## Exercise details
Lines below starting with the line with "inversion Hs as" and going on through the line with "Example failing_ok : projectProvider" must be output exactly; the rest of the records must be left out.
Segment Start: Records shown
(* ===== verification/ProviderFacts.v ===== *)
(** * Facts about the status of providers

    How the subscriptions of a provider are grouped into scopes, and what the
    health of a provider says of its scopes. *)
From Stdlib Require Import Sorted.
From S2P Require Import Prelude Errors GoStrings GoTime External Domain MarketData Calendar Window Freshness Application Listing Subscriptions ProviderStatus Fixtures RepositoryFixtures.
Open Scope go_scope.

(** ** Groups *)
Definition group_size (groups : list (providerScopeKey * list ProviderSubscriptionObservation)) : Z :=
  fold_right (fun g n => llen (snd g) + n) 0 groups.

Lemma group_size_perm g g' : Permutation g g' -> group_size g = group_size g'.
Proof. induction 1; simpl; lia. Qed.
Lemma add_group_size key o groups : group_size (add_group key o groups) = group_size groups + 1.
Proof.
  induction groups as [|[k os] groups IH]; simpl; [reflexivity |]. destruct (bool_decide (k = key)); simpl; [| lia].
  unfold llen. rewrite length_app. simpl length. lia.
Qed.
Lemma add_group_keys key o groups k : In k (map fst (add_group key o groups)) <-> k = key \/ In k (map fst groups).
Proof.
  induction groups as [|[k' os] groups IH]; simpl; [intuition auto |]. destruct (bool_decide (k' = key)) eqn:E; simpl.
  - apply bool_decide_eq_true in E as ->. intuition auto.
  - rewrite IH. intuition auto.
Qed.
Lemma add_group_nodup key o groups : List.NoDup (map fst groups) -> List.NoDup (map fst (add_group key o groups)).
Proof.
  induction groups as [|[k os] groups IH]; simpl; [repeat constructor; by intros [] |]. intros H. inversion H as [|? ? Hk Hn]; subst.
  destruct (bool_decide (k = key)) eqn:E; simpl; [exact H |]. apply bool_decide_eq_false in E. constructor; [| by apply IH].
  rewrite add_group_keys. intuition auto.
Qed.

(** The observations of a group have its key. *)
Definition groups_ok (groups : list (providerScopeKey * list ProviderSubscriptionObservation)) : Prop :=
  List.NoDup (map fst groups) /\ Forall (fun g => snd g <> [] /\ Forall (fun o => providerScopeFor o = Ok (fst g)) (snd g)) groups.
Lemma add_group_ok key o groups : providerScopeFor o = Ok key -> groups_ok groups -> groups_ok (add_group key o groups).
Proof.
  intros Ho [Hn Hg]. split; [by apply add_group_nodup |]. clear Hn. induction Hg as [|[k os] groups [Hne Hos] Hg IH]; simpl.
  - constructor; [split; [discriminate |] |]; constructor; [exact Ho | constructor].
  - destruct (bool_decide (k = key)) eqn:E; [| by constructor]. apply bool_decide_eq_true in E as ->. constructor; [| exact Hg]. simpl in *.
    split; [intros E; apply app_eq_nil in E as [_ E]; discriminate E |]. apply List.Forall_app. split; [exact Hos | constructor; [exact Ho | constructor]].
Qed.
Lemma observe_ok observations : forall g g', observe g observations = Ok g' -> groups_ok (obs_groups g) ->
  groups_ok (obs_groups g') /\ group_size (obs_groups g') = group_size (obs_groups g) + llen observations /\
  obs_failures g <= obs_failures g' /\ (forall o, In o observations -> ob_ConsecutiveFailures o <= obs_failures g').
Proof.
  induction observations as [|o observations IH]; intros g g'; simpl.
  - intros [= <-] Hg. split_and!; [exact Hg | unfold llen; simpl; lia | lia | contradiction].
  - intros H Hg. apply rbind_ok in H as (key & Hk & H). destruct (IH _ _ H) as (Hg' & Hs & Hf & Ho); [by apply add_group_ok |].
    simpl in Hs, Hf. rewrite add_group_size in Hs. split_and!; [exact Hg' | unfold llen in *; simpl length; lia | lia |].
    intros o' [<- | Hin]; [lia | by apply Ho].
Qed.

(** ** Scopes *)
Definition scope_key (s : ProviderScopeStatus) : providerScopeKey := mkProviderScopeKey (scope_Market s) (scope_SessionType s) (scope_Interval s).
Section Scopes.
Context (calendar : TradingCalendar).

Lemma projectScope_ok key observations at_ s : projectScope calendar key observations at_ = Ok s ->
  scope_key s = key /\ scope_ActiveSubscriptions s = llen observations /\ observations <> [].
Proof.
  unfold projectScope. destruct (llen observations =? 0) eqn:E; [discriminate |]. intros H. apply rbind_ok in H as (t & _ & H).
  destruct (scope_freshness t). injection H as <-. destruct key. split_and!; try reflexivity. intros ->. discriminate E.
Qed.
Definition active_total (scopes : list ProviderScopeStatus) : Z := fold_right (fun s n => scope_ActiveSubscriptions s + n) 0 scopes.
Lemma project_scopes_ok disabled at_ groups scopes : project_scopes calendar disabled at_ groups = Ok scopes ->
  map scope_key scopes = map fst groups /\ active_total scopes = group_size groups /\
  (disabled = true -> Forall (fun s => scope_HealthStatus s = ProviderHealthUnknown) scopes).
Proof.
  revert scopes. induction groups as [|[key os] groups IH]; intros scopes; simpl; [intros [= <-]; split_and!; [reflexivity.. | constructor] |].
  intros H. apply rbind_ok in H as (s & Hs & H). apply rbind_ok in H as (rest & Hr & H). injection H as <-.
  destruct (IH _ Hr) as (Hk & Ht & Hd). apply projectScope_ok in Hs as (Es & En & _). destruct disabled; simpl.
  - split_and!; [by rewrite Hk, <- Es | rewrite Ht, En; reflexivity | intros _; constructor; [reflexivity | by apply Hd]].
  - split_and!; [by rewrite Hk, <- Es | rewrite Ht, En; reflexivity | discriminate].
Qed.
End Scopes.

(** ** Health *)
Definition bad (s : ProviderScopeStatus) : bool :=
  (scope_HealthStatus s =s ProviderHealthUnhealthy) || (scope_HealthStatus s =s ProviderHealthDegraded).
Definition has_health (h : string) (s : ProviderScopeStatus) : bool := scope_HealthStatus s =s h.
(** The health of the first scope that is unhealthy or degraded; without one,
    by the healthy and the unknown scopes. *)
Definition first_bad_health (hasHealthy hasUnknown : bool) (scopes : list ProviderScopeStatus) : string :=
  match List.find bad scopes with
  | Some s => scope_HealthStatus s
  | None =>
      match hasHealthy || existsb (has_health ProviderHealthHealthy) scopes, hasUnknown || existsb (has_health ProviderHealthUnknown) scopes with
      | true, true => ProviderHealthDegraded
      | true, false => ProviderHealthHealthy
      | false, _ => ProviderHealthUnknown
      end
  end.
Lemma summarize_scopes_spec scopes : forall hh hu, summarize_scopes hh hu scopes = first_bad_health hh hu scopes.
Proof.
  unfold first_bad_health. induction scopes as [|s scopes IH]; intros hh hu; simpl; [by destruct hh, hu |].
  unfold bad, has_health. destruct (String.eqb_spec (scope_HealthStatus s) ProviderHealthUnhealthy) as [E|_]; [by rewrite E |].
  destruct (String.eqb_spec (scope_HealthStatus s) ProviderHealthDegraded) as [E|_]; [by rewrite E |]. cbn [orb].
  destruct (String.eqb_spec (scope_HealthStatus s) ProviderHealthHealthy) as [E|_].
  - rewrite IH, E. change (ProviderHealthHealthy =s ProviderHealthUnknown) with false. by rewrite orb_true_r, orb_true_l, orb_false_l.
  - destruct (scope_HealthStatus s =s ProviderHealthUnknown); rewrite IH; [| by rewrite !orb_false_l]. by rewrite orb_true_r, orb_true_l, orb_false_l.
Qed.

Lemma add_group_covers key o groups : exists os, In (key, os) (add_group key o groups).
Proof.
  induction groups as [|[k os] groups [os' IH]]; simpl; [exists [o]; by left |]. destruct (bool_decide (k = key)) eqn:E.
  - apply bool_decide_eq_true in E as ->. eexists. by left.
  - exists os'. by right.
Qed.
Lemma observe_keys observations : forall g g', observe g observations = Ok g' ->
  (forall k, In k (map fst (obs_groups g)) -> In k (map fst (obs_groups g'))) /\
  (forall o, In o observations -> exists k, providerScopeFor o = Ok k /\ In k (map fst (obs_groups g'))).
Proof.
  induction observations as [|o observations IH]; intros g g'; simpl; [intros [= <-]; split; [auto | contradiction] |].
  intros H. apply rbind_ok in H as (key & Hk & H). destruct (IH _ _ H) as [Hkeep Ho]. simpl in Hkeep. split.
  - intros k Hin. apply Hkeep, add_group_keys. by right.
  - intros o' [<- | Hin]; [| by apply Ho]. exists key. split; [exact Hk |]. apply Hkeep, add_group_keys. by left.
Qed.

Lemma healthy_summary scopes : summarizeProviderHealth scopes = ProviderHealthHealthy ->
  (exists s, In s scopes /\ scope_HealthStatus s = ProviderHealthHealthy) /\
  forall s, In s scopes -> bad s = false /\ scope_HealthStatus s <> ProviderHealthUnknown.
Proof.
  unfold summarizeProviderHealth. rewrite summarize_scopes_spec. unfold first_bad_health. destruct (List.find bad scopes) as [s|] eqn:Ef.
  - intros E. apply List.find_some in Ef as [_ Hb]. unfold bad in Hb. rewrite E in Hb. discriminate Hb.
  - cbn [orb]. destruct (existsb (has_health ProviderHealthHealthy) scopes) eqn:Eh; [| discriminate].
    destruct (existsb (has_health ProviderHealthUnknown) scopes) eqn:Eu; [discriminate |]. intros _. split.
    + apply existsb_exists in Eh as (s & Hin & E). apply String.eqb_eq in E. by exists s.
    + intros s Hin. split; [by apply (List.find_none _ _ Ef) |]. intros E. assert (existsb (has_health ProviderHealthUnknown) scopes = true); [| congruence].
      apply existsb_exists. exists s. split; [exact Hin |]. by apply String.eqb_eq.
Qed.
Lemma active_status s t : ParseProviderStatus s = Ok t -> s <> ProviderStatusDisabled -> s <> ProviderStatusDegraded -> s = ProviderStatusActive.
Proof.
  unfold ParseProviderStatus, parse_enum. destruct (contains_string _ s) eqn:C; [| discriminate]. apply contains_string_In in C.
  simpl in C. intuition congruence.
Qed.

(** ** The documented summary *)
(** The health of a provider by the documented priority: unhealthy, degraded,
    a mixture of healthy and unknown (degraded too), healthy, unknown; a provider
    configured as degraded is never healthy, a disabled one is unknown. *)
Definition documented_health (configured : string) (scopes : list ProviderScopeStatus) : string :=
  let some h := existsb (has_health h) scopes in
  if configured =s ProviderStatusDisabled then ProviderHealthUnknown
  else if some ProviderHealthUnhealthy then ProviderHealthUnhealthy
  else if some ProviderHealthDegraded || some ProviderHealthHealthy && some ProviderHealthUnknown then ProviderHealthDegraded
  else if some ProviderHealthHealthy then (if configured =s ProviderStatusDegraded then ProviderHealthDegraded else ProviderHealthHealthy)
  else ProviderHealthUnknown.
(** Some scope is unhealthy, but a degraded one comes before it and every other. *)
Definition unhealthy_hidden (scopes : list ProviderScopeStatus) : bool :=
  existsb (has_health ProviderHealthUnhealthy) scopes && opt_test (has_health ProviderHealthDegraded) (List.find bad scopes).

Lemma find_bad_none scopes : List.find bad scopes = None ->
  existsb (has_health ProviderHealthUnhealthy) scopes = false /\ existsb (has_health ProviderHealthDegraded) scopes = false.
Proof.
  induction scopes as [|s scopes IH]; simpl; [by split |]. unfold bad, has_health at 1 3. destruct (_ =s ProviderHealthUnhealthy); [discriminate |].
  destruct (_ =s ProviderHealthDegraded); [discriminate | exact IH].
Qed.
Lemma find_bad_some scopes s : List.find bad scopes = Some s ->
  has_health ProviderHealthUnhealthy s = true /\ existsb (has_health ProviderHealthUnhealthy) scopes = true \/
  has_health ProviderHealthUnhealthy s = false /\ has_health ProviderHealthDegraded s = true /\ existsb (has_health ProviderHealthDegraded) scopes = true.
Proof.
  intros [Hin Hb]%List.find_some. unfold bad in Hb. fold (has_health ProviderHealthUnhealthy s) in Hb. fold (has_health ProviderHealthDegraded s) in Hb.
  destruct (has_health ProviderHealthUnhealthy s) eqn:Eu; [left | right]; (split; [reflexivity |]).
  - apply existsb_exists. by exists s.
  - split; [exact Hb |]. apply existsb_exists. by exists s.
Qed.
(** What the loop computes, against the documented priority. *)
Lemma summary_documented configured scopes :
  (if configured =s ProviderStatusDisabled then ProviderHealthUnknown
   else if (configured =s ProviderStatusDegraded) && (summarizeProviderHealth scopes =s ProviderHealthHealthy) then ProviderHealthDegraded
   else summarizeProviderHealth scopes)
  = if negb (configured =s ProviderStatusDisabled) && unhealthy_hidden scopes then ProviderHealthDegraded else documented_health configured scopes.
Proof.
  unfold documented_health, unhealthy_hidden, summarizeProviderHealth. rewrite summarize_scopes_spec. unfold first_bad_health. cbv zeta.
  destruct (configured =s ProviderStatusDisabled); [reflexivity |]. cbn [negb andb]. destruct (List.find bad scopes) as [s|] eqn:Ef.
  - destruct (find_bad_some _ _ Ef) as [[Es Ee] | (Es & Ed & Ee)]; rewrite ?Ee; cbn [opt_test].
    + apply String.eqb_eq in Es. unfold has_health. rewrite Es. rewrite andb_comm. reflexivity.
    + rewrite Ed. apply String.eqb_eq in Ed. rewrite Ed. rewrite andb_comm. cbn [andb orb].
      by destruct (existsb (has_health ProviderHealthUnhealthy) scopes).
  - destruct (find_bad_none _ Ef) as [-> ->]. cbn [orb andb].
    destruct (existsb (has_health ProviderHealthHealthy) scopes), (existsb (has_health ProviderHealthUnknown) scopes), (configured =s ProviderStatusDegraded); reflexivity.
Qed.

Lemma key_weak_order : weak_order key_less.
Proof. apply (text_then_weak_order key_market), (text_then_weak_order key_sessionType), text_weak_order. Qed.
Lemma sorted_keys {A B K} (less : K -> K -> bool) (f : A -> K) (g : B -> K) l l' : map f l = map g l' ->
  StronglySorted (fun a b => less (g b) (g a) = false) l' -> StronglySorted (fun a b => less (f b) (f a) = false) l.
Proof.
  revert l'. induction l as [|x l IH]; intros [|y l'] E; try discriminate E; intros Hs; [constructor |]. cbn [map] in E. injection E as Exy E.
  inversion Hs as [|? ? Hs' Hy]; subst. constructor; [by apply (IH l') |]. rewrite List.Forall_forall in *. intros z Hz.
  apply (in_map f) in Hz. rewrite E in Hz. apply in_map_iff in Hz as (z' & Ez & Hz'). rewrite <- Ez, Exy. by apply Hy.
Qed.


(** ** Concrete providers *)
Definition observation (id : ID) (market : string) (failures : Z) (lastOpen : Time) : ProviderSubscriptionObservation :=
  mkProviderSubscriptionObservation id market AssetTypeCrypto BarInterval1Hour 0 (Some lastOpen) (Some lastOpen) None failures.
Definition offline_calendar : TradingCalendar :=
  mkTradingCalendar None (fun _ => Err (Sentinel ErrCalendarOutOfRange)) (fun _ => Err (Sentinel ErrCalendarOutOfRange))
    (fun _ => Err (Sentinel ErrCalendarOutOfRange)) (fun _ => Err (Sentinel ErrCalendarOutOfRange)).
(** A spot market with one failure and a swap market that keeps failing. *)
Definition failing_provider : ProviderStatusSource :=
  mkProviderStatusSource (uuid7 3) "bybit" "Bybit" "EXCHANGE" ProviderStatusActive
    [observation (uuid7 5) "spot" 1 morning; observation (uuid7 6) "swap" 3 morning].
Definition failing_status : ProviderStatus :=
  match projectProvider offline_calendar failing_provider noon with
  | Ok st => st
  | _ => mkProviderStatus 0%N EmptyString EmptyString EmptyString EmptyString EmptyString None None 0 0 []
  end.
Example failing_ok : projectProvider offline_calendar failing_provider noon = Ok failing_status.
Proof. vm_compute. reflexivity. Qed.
Segment End: Records shown
## Written solution
  inversion Hs as [|? ? Hs' Hy]; subst. constructor; [by apply (IH l') |]. rewrite List.Forall_forall in *. intros z Hz.
  apply (in_map f) in Hz. rewrite E in Hz. apply in_map_iff in Hz as (z' & Ez & Hz'). rewrite <- Ez, Exy. by apply Hy.
Qed.


(** ** Concrete providers *)
Definition observation (id : ID) (market : string) (failures : Z) (lastOpen : Time) : ProviderSubscriptionObservation :=
  mkProviderSubscriptionObservation id market AssetTypeCrypto BarInterval1Hour 0 (Some lastOpen) (Some lastOpen) None failures.
Definition offline_calendar : TradingCalendar :=
  mkTradingCalendar None (fun _ => Err (Sentinel ErrCalendarOutOfRange)) (fun _ => Err (Sentinel ErrCalendarOutOfRange))
    (fun _ => Err (Sentinel ErrCalendarOutOfRange)) (fun _ => Err (Sentinel ErrCalendarOutOfRange)).
(** A spot market with one failure and a swap market that keeps failing. *)
Definition failing_provider : ProviderStatusSource :=
  mkProviderStatusSource (uuid7 3) "bybit" "Bybit" "EXCHANGE" ProviderStatusActive
    [observation (uuid7 5) "spot" 1 morning; observation (uuid7 6) "swap" 3 morning].
Definition failing_status : ProviderStatus :=
  match projectProvider offline_calendar failing_provider noon with
  | Ok st => st
  | _ => mkProviderStatus 0%N EmptyString EmptyString EmptyString EmptyString EmptyString None None 0 0 []
  end.
Example failing_ok : projectProvider offline_calendar failing_provider noon = Ok failing_status.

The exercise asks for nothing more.